Vol. III, No. 3
An Overview of Executive Order 12356
By Gerald A. Schroeder
The new National Security Information Executive Order issued by President Reagan on April 2, E.O. 12356, includes a number of changes to Executive Order 12065, which it replaces, based on litigative and administrative experience under that predecessor order. These changes are designed to enhance the executive branch's ability to protect national security information from unauthorized or premature disclosure without increasing the quantity of classified information. The new order, 47 Fed. Reg. 14874 (April 6, 1982), becomes effective August 1.
ln order for information to be classified under the new order, three requirements must be met.

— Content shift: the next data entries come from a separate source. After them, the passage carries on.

(** The counted time and the revision never decrease, backwards sets included,
    and a configured range holds for every later read and only ever narrows. *)
Theorem clock_axes_monotone_in_range ops s :
  clock_wf (clk s) -> Forall op_ok ops ->
  let (before, s1) := snapshot source s in
  let (after, s2) := snapshot source (run_clock source ops s1) in
  snap_elapsed_nanos before <= snap_elapsed_nanos after /\
  snap_revision before <= snap_revision after /\
  (forall lo hi, range (clk s) = Some (lo, hi) -> lo <= snap_instant after <= hi).
Proof.
  intros Hwf Hops. destruct (snapshot_spec s Hwf) as (s1 & -> & Hq).
  destruct (run_progress ops s1 (q_wf _ _ Hq) Hops) as [[Hwf2 Hc Hr Hg] _].
  destruct (snapshot_spec _ Hwf2) as (s3 & -> & Hq3). cbn.
  pose proof (quiet_counted _ _ Hq3). pose proof (q_revision _ _ Hq3).
  split_and!; [lia|lia|]. intros lo hi Hrg. rewrite (q_range _ _ Hq), Hrg in Hg.
  destruct Hg as (lo' & hi' & Hr' & ? & ?). rewrite <- (q_range _ _ Hq3) in Hr'.
  pose proof (reached_in_range _ _ _ (q_wf _ _ Hq3) Hr'). lia.
Qed.

(** A refused call changes nothing but the reading: when [advance],
    [advance_to] or [try_set_allow_backwards] fails, the published instant, the
    counted time, the revision, the backwards counter, the range, the observers
    and what they were sent are as before. *)
Theorem clock_errors_change_no_axis t s :
  clock_wf (clk s) -> fits i128 t ->
  (forall e s', advance source t s = (Err e, s') -> sampled s s') /\
  (forall e s', advance_to source t s = (Err e, s') -> sampled s s') /\
  (forall e s', try_set_allow_backwards source t s = (Err e, s') -> sampled s s').
Proof.
  intros Hwf Ht. split_and!; intros e s'.
  - destruct (advance_cases t s Hwf) as (s1 & Hq & ->).
    destruct (t <? 0); [intros [= _ <-]; split_and!; [by apply quiet_refl|done|done]|].
    destruct (inst_checked_add _ t) as [t'|]; [|by intros [= _ <-]].
    destruct (check _ _ _); [done|by intros [= _ <-]].
  - destruct (advance_to_cases t s Hwf) as (s1 & Hq & ->).
    destruct (t <? _); [by intros [= _ <-]|]. destruct (check _ _ _); [done|by intros [= _ <-]].
  - pose proof (try_set_published t s Hwf Ht) as Hp. intros E. by rewrite E in Hp.
Qed.

(** What a forward move that succeeds does. *)
Record moved_forward (t : LogicalInstant) (s1 s' : ClockState) (snap : ClockSnapshot) : Prop := {
  m_forward : reached (clk s1) <= t;
  m_now : now (clk s') = t;
  m_elapsed : elapsed_nanos (clk s') = counted_total (clk s1) + (t - reached (clk s1));
  m_revision : revision (clk s') = revision (clk s1) + 1;
  m_observers : observers (clk s') = filter (fun o => o ∉ dropped (env s1)) (observers (clk s1));
  m_mailbox : mailbox (env s') = mailbox (env s1) ++ map (fun o => (o, snap)) (observers (clk s'));
  m_snap : snap = {| snap_instant := reached (clk s'); snap_elapsed_nanos := counted_total (clk s');
                     snap_revision := revision (clk s') |};
}.

Lemma publish_forward t s1 : clock_wf (clk s1) -> fits i128 t -> reached (clk s1) <= t ->
  check (clk s1) t (sample_of (clk s1)) = Ok tt ->
  exists snap, moved_forward t s1 (publish source t (sample_of (clk s1)) s1) snap.
Proof.
  intros Hwf Ht Hle Hok.
  destruct (publish_spec s1 t Hwf Ht Hok) as (c1 & snap & Hrd & Hc & _ & _ & Hm & Hs1 & Hs2 & Hs3).
  destruct (read_from_fields _ _ Hrd) as (Hn & _ & He & Hr & _ & _ & _).
  pose proof (move_elapsed (clk s1) t Hwf Hok) as Hme. pose proof (cw_revision _ Hwf).
  destruct (check_Ok _ _ _ Hok) as (Hrev & _ & _).
  exists snap. constructor; rewrite ?Hm, ?Hc; cbn [set_observers now elapsed_nanos revision observers].
  - done.
  - by rewrite Hn.
  - rewrite He, Hme. destruct (Z.ltb_spec (reached (clk s1)) t); lia.
  - rewrite Hr. cbn. apply saturating_id. int_lia.
  - done.
  - done.
  - destruct snap as [i e r]. cbn in *. by rewrite Hs1, Hs2, Hs3, Hc.
Qed.

(** A successful move is accounted for exactly: [advance] lands [d] after the
    instant it read and [advance_to] where it was told; the counted time grows by
    what the source ran plus the length of the move, without saturating; the
    revision grows by one; observers that were dropped are forgotten and each of
    the others is sent the published state exactly once. *)
Theorem clock_publication_exact s s' t d :
  clock_wf (clk s) -> fits i128 d ->
  (advance source d s = (Ok t, s') ->
     exists s1 snap, sampled s s1 /\ t = reached (clk s1) + d /\ moved_forward t s1 s' snap) /\
  (advance_to source d s = (Ok t, s') ->
     exists s1 snap, sampled s s1 /\ t = d /\ moved_forward t s1 s' snap).
Proof.
  intros Hwf Hd. split.
  - destruct (advance_cases d s Hwf) as (s1 & Hq & ->). destruct (Z.ltb_spec d 0); [done|].
    destruct (inst_checked_add _ d) as [t'|] eqn:Et; [|done].
    apply inst_checked_add_Some in Et as [-> Hfit].
    destruct (check _ _ _) as [[]|e] eqn:Hc; [|done]. intros [= <- <-].
    destruct (publish_forward (reached (clk s1) + d) s1) as [snap Hs];
      [apply Hq|done|lia|done|]. by exists s1, snap.
  - destruct (advance_to_cases d s Hwf) as (s1 & Hq & ->). destruct (Z.ltb_spec d (reached (clk s1))); [done|].
    destruct (check _ _ _) as [[]|e] eqn:Hc; [|done]. intros [= <- <-].
    destruct (publish_forward d s1) as [snap Hs]; [apply Hq|done|lia|done|]. by exists s1, snap.
Qed.
End clock_facts.

(** At the end of the representable time a running clock steps back: a read
    whose instant would leave 128 bits reports the last published instant, which
    is earlier than what the read before it reported. *)
Theorem overflowing_read_steps_back :
  let source := fun k => 5 + Z.of_nat k in
  let s := {| clk := following_with (int_max i128 - 5) 0;
              env := {| reads := 0; dropped := ∅; mailbox := [] |} |} in
  let (t1, s1) := live source s in
  let (t2, _) := live source s1 in
  t1 = int_max i128 /\ t2 = int_max i128 - 5.
Proof. vm_compute. done. Qed.

(** ** Witnesses *)

(** A source that steps back on every other call. *)
Definition sample_source (k : nat) : Z := if Nat.even k then 40 else 10.

Definition sample_clock : ClockState :=
  {| clk := {| now := 100; follow := Some {| f_at := 0; f_peak := 0 |}; backwards_sets := 0;
               elapsed_nanos := 0; revision := 0; observers := [7; 8]; range := Some (0, 1000000) |};
     env := {| reads := 0; dropped := {[8]}; mailbox := [] |} |}.

Lemma sample_source_bounded k : - READING_BOUND <= sample_source k <= READING_BOUND.
Proof. unfold sample_source, READING_BOUND. destruct (Nat.even k); lia. Qed.

Lemma sample_clock_wf : clock_wf (clk sample_clock).
Proof. constructor; cbn; unfold READING_BOUND, range_ok, peak_of; cbn; int_lia. Qed.

Lemma sample_calls_ok : Forall op_ok [OpRead; OpAdvance 5].
Proof. repeat constructor; int_lia. Qed.

Lemma sample_calls_forward : Forall (fun op => is_forward op = true) [OpRead; OpAdvance 5].
Proof. repeat constructor. Qed.

Lemma sample_rewind_ok : Forall op_ok [OpAdvance 5; OpSetBackwards 3].
Proof. repeat constructor; int_lia. Qed.
Lemma verdict_counts options l k n :
  Z.of_nat (active_total l) < 2 ^ 32 ->
  (k, n) ∈ blocking_counts (verdict options l) <->
    is_fenced k options = true /\ n = Z.of_nat (size (work_of k l)) /\ 0 < n.
Proof.
  intros Htot. unfold verdict.
  set (kinds := filter _ _). set (counts := fold_left count_kind kinds ∅).
  assert (Hle : Z.of_nat (size (work_of k l)) < 2 ^ 32).
  { unfold active_total, work_of in *. pose proof (map_filter_subseteq (fun p => p.2 = k) (active l)) as Hs.
    apply map_subseteq_size in Hs. lia. }
  assert (Hc : counts !! k = Some n <->
    is_fenced k options = true /\ n = Z.of_nat (size (work_of k l)) /\ 0 < n).
  { subst counts kinds. rewrite count_kinds, occurrences_work, lookup_empty.
    destruct (is_fenced k options); [|naive_solver].
    destruct (Z.eqb_spec (Z.of_nat (size (work_of k l))) 0) as [E|E].
    - split; [done|]. intros (_ & ? & ?). lia.
    - cbn [default]. rewrite Z.add_0_l, wrapping_id by int_lia. split.
      + intros [= <-]. split_and!; (done || lia).
      + by intros (_ & -> & _). }
  case_bool_decide as He; cbn [blocking_counts].
  - rewrite elem_of_nil, <- Hc, He, lookup_empty. naive_solver.
  - by rewrite elem_of_btree_map_iter.
Qed.

Lemma verdict_idle_iff options l :
  Z.of_nat (active_total l) < 2 ^ 32 ->
  verdict options l = IsIdle <-> forall t k, active l !! t = Some k -> is_fenced k options = false.
Proof.
  intros Htot. split.
  - intros Hv t k Ht. destruct (is_fenced k options) eqn:Hf; [|done].
    pose proof (verdict_counts options l k (Z.of_nat (size (work_of k l))) Htot) as Hc.
    rewrite Hv in Hc. exfalso. apply (not_elem_of_nil (k, Z.of_nat (size (work_of k l)))), Hc.
    split_and!; [done|done|]. destruct (size (work_of k l)) eqn:Hs; [|lia].
    by apply (proj1 (work_of_empty k l) Hs) in Ht.
  - intros Hn. unfold verdict. rewrite bool_decide_eq_true_2; [done|].
    apply map_eq. intros k. rewrite count_kinds, occurrences_work, lookup_empty.
    destruct (is_fenced k options) eqn:Hf; [|done].
    rewrite (proj2 (work_of_empty k l)); [done|]. intros t Ht. by rewrite (Hn t k Ht) in Hf.
Qed.

(** ** Properties *)

(** The verdict is exact: a session is idle exactly when no registered work
    is of a kind the options fence, and otherwise the verdict lists each fenced
    kind that has work, in canonical order, with the number of its registrations
    (fewer than 2^32 in all). *)
Theorem verdict_exact options l :
  Z.of_nat (active_total l) < 2 ^ 32 ->
  (verdict options l = IsIdle <->
     forall t k, active l !! t = Some k -> is_fenced k options = false) /\
  (forall k n, (k, n) ∈ blocking_counts (verdict options l) <->
     is_fenced k options = true /\ n = Z.of_nat (size (work_of k l)) /\ 0 < n) /\
  StronglySorted ord_lt (map fst (blocking_counts (verdict options l))).
Proof.
  intros Htot. split_and!; [by apply verdict_idle_iff|intros; by apply verdict_counts|].
  unfold verdict. case_bool_decide; cbn [blocking_counts]; [constructor|].
  rewrite btree_map_iter_keys. apply btree_iter_sorted.
Qed.

(** A hand-off is never seen idle: from a child-enqueue reservation it
    registers the child under a fresh token and releases the reservation in one
    step that keeps the number of registrations, so a verdict that fences the
    child's kind is busy right after it as the reservation made it busy before. *)
Theorem handoff_never_idle options r k l :
  ledger_wf l -> next_token l < int_max u64 -> active l !! r = Some ChildEnqueueReservation ->
  Z.of_nat (active_total l) < 2 ^ 32 -> is_fenced k options = true ->
  exists l', handoff r k l = (Ok (next_token l), l') /\ ledger_wf l' /\
    active_total l' = active_total l /\ active l' !! next_token l = Some k /\ active l' !! r = None /\
    verdict options l <> IsIdle /\ verdict options l' <> IsIdle.
Proof.
  intros Hwf Hlt Hr Htot Hf. pose proof Hwf as [Hn Ha].
  assert (Hrt : r < next_token l) by (apply Ha; by eexists).
  assert (Hfresh : active l !! next_token l = None).
  { apply eq_None_not_Some. intros H%Ha. lia. }
  pose proof (op_keeps l (LHandoff r k) Hwf) as (Hwf' & _). cbn [apply_ledger_op] in Hwf'.
  rewrite handoff_cases, Hr, decide_True in * by int_lia. eexists. split; [done|].
  cbn [snd] in Hwf'. set (l' := Build_WorkLedger _ _ _) in *.
  assert (Hsz : active_total l' = active_total l).
  { unfold active_total. cbn. rewrite map_size_delete_Some.
    - by rewrite map_size_insert_None.
    - rewrite lookup_insert_ne by lia. by eexists. }
  assert (Hk : active l' !! next_token l = Some k).
  { cbn. rewrite lookup_delete_ne by lia. apply lookup_insert_eq. }
  split_and!; [done|done|done|cbn; apply lookup_delete_eq| |].
  - intros Hi. rewrite verdict_idle_iff in Hi by done. by apply Hi in Hr.
  - intros Hi. rewrite verdict_idle_iff in Hi by lia. apply Hi in Hk. congruence.
Qed.
Definition split_mix (state : Z) : Z * Z :=
  let state := wrapping u64 (state + 0x9E3779B97F4A7C15) in
  let z := state in
  let z := wrapping u64 (Z.lxor z (Z.shiftr z 30) * 0xBF58476D1CE4E5B9) in
  let z := wrapping u64 (Z.lxor z (Z.shiftr z 27) * 0x94D049BB133111EB) in
  (Z.lxor z (Z.shiftr z 31), state).

(** The loop of [fresh_random], over the slots that remain. *)
Fixpoint random_loop (slots : nat) (state : Z) : list Z * Z :=
  match slots with
  | O => ([], state)
  | S slots =>
      let (z, state) := split_mix state in
      let (rest, state) := random_loop slots state in
      (wrapping u8 (Z.shiftr z 58) :: rest, state)
  end.

Definition fresh_random (g : PushIdGenerator) : PushIdGenerator :=
  let (random, state) := random_loop (length (last_random g)) (rng g) in
  {| last_time := last_time g; last_random := random; rng := state |}.

(** The loop of [increment_random], over the slots from the last one. *)
Fixpoint increment_loop (slots : list Z) : bool * list Z :=
  match slots with
  | [] => (false, [])
  | slot :: slots =>
      if slot =? 63 then let (done, slots) := increment_loop slots in (done, 0 :: slots)
      else (true, wrapping u8 (slot + 1) :: slots)
  end.

Definition increment_random (g : PushIdGenerator) : bool * PushIdGenerator :=
  let (done, slots) := increment_loop (rev (last_random g)) in
  (done, {| last_time := last_time g; last_random := rev slots; rng := rng g |}).

Definition set_time (t : Z) (g : PushIdGenerator) : PushIdGenerator :=
  {| last_time := t; last_random := last_random g; rng := rng g |}.

Definition next_id (now_millis : Z) (g : PushIdGenerator) : string * PushIdGenerator :=
  let g :=
    if last_time g <? now_millis then fresh_random (set_time now_millis g)
    else
      let (done, g) := increment_random g in
      if done then g else fresh_random (set_time (wrapping u64 (last_time g + 1)) g) in
  (current g, g).

(** A sequence of requests at these instants. *)
Fixpoint next_ids (nows : list Z) (g : PushIdGenerator) : list string :=
  match nows with
  | [] => []
  | t :: nows => let (id, g) := next_id t g in id :: next_ids nows g
  end.

(** The id pinned by the repository's own test. *)
Example pinned_id_ex : fst (next_id 1792408481564 (push_new 42)) = "-P4IriwRj9GL1rCnKbCU".
Proof. vm_compute. reflexivity. Qed.

(** ** Order *)

(** The order of texts of one length: the first difference decides. *)
Fixpoint lex_lt (l m : list Z) : Prop :=
  match l, m with
  | x :: l, y :: m => x < y \/ x = y /\ lex_lt l m
  | _, _ => False
  end.

(** The number that base-64 digits spell. *)
Definition base64 (l : list Z) : Z := fold_left (fun v d => v * 64 + d) l 0.

Definition digits64 (l : list Z) : Prop := Forall (fun d => 0 <= d < 64) l.

Lemma base64_acc l v :
  fold_left (fun v d => v * 64 + d) l v = v * 64 ^ Z.of_nat (length l) + base64 l.
Proof.
  unfold base64. revert v. induction l as [|d l IH]; intros v; cbn [fold_left length]; [lia|].
  rewrite IH, (IH (0 * 64 + d)), Nat2Z.inj_succ, Z.pow_succ_r by lia. ring.
Qed.

Lemma base64_cons d l : base64 (d :: l) = d * 64 ^ Z.of_nat (length l) + base64 l.
Proof. unfold base64 at 1. cbn [fold_left]. by rewrite base64_acc. Qed.

Lemma base64_app l m : base64 (l ++ m) = base64 l * 64 ^ Z.of_nat (length m) + base64 m.
Proof. unfold base64 at 1. by rewrite fold_left_app, base64_acc. Qed.

Lemma base64_bound l : digits64 l -> 0 <= base64 l < 64 ^ Z.of_nat (length l).
Proof.
  induction 1 as [|d l Hd Hl IH]; [done|].
  rewrite base64_cons. cbn [length]. rewrite Nat2Z.inj_succ, Z.pow_succ_r by lia. nia.
Qed.

(** Numbers of one width are in the order of their digits. *)
Lemma base64_lex l m : digits64 l -> digits64 m -> length l = length m ->
  base64 l < base64 m -> lex_lt l m.
Proof.
  intros Hl. revert m. induction Hl as [|d l Hd Hl IH]; intros m Hm Hlen Hlt.
  - destruct m; [|done]. done.
  - destruct m as [|e m]; [done|]. apply Forall_cons in Hm as [He Hm]. injection Hlen as Hlen.
    rewrite !base64_cons, Hlen in Hlt. pose proof (base64_bound l Hl) as Hbl. rewrite Hlen in Hbl.
    pose proof (base64_bound m Hm). cbn [lex_lt]. destruct (Z.compare_spec d e) as [->| |].
    + right. split; [done|]. apply IH; [done|done|lia].
    + by left.
    + exfalso. nia.
Qed.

First, the individual classifying the document must be authorized to do so. Second, the information must fall within one or more specified categories of information. Third, the classifying official must determine that unauthorized disclosure of the information could reasonably be expected to cause damage to the national security. While these general requirements were present in the previous order, two changes have been made to improve the Government's ability to protect sensitive information.
First, the threshold standard for classification of information as "confidential" has been modified from "identifiable damage" to "damage." This was the standard used under Executive Order 11652, the predecessor to E.O. 12065. The reason for this change is to eliminate uncertainty regarding the intent of the term "identifiable." This language of the 1978 order was intended to remind classifiers that they should perform a conscious analysis of the damage to the national security that would flow from unauthorized disclosure. However, some litigants have contended that this language requires that the damage be of a particular type or degree in order to justify classification. In one lawsuit, for example, the plaintiff argued that disclosure of information identifying certain intelligence sources would not result in "identifiable" damage because the expected harm to these sources was merely speculative. No such application of the "identifiable damage" concept was intended, and yet each such assertion in court required a full explanation and response, thereby increasing the increasing the Government's litigative burden. This unintended burden will be eliminated by the new order.
The second change to the requirements for classification is the addition of several subject matter categories of information (e.g., "cryptology" and "the vulnerabilities or capabilities of systems, installations, projects or plans relating to the national security") to the list of types of information that may be considered for classification. These additions, however, merely codify and clarify existing practice under the previous order and do not authorize classification of information that does not also meet other requirements.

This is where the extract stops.